Foo Fighters, Taylor Swift in line for Grammy nods
The Foo Fighters, Taylor Swift and B.B. King are among the artists who have been tapped to perform at the Grammy nomination television special on Dec. 3. This will mark the second year running that the Foo Fighters and Swift have partaken in the annual Grammy press conference, which unveil the nominees in all 100-plus categories.
Other artists in line to appear on the one-hour program include Celine Dion and John Mayer. With the exception of country upstart Swift, who was nominated for best new artist at the Grammy Awards that were handed out in February, all artists set to perform are previous Grammy winners. Historically, artists appearing at the Grammy nomination press conference are a lock for a nomination or two.
As reported last week, this will be the first time in Grammy history that the nominations have been unveiled on a prime time CBS special. "The Grammy Nominations Concert Live!!! -- Countdown to Music's Biggest Night" is set to air live for viewers on the East Coast at 10 p.m., and will be held at the Nokia Theatre in downtown Los Angeles.
The Foo Fighters, who were recently quoted in the NME as intending to go on a long break, are Grammy favorites, having taken part in last year's fan-voted "My Grammy Moment" contest. While the act's "Echo, Silence, Patience and Grace" was nominated for an album of the year trophy last year, the Dave Grohl-led mainstream rockers should be a safe bet for some single nominations in the rock field.
Similarly, expect some single nominations for Swift, whose appearance here is more to hype her upcoming album "Fearless," which is due to be in stores Nov. 11. Nevertheless, tracks from her self-titled 2006 album, including "Picture to Burn" and "Should've Said No," will be eligible in the country field.
While Swift never had a real shot at beating Amy Winehouse last year for best new artist, her long-term Grammy potential is solid, as she's more pop than Nashville, and has become one of the music industry's safest, runway-success stories of the past two years.
Dion's "Taking Chances" missed Grammy eligibility last year, having been released in late November. While the album came packed with plenty of pop smarts, including collaborations with R&B star Ne-Yo and Linda Perry (Pink), as well as Evanescence guitarist Ben Moody, it received poor-to-mixed reviews. It debuted high, but the album was soon lost in the holiday shuffle. Her appearance at the Dec. 3 special likely foretells some pop vocal nominations, but it would be a surprise to see Dion in the overall record or album fields.

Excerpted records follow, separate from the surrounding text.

(** X7. Description extraction reads the first 20 lines: when none of them
    starts with [description:] or [## ] the description is empty; a
    [description:] line before which no such line stands gives its text
    after the marker, trimmed; a [## ] line, not the first of the content,
    before which no such line stands gives the first of the 4 lines after
    it that is neither blank nor starts with [#], trimmed, cut at 200
    characters and followed by three dots; and a [## ] line that is the
    first line of the content is passed over. *)
Theorem extract_description_cases (content : str) :
  (Forall (fun l => plain_line l = true) (firstn 20 (Py.split_char LF content)) ->
   extract_description content = [])
  /\ (forall pre line post,
         Py.split_char LF content = pre ++ line :: post ->
         length pre < 20 ->
         Forall (fun l => plain_line l = true) pre ->
         Py.startswith (lit "description:") line = true ->
         extract_description content = Py.strip (Py.from 12 line))
  /\ (forall pre line post d,
         Py.split_char LF content = pre ++ line :: post ->
         0 < length pre < 20 ->
         Forall (fun l => plain_line l = true) pre ->
         Py.startswith (lit "description:") line = false ->
         Py.startswith (lit "## ") line = true ->
         first_paragraph (firstn 4 post) = Some d ->
         extract_description content = d
         /\ length d <= 203
         /\ exists p, In p (firstn 4 post)
                      /\ d = Py.upto 200 (Py.strip p) ++ lit "...")
  /\ (forall line post,
         Py.split_char LF content = line :: post ->
         Py.startswith (lit "description:") line = false ->
         Py.startswith (lit "## ") line = true ->
         Forall (fun l => plain_line l = true) (firstn 19 post) ->
         extract_description content = []).
Proof.
  unfold extract_description. rewrite firstn_enumerate.
  split; [|split; [|split]].
  - intros H.
    rewrite <- (app_nil_r (firstn 20 (Py.split_char LF content))).
    now rewrite description_loop_plain.
  - intros pre line post Hl Hn Hpre Hd. rewrite Hl at 2.
    rewrite firstn_split_at by exact Hn.
    rewrite description_loop_plain by exact Hpre.
    rewrite enumerate_from_cons. cbn [extract_description_loop]. now rewrite Hd.
  - intros pre line post d Hl Hn Hpre Hd Hs Hp. rewrite Hl at 2.
    rewrite firstn_split_at by lia.
    rewrite description_loop_plain by exact Hpre.
    rewrite enumerate_from_cons. cbn [extract_description_loop].
    rewrite Hd, Hs. cbn [andb Nat.add].
    destruct (Nat.ltb_spec 0 (length pre)); [|lia].
    assert (Hskip : skipn (S (length pre)) (Py.split_char LF content) = post).
    { rewrite Hl. clear. induction pre as [|x pre IH]; [reflexivity | exact IH]. }
    rewrite Hskip, Hp. destruct (first_paragraph_some _ Hp) as (Hlen & p & Hin & _ & _ & Hd').
    repeat split; eauto.
  - intros line post Hl Hd Hs Hrest. rewrite Hl at 2.
    change (firstn 20 (line :: post)) with (line :: firstn 19 post).
    rewrite enumerate_from_cons. cbn [extract_description_loop].
    rewrite Hd, Hs. cbn [andb Nat.ltb Nat.leb].
    rewrite <- (app_nil_r (firstn 19 post)).
    now rewrite description_loop_plain.
Qed.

King released two albums in 2008, a live effort and and a well-received blues effort, "One Kind Favor," which should will get nominated in the blues fields. The legend already has 14 awards to his name, spanning the blues, rock, pop, R&B and folk categories.
Mayer, however, is the new Sting, as far as Grammy voters are concerned. Everything the man touches ends up with a nomination, and he already has five wins to his name. Expect his "Bucket List" single "Say" to score a nomination, or perhaps a rock collaboration nod for this guesting on Fall Out Boy's cover of Michael Jackson's "Beat It," which, if nominated, will kick-start the yearly rumours regarding Jacko's appearance at the telecast.
The Grammy nomination special is open to the public. Tickets will go on sale Oct. 27 via Ticketmaster outlets, and proceeds will beneft the soon-to-open Grammy Museum. On the Ticketmaster website, tickets are listing as ranging from $50 to $500, not including service fees. Pre-sales begin Oct. 23.
The Grammy Awards will air Feb. 8, 2009.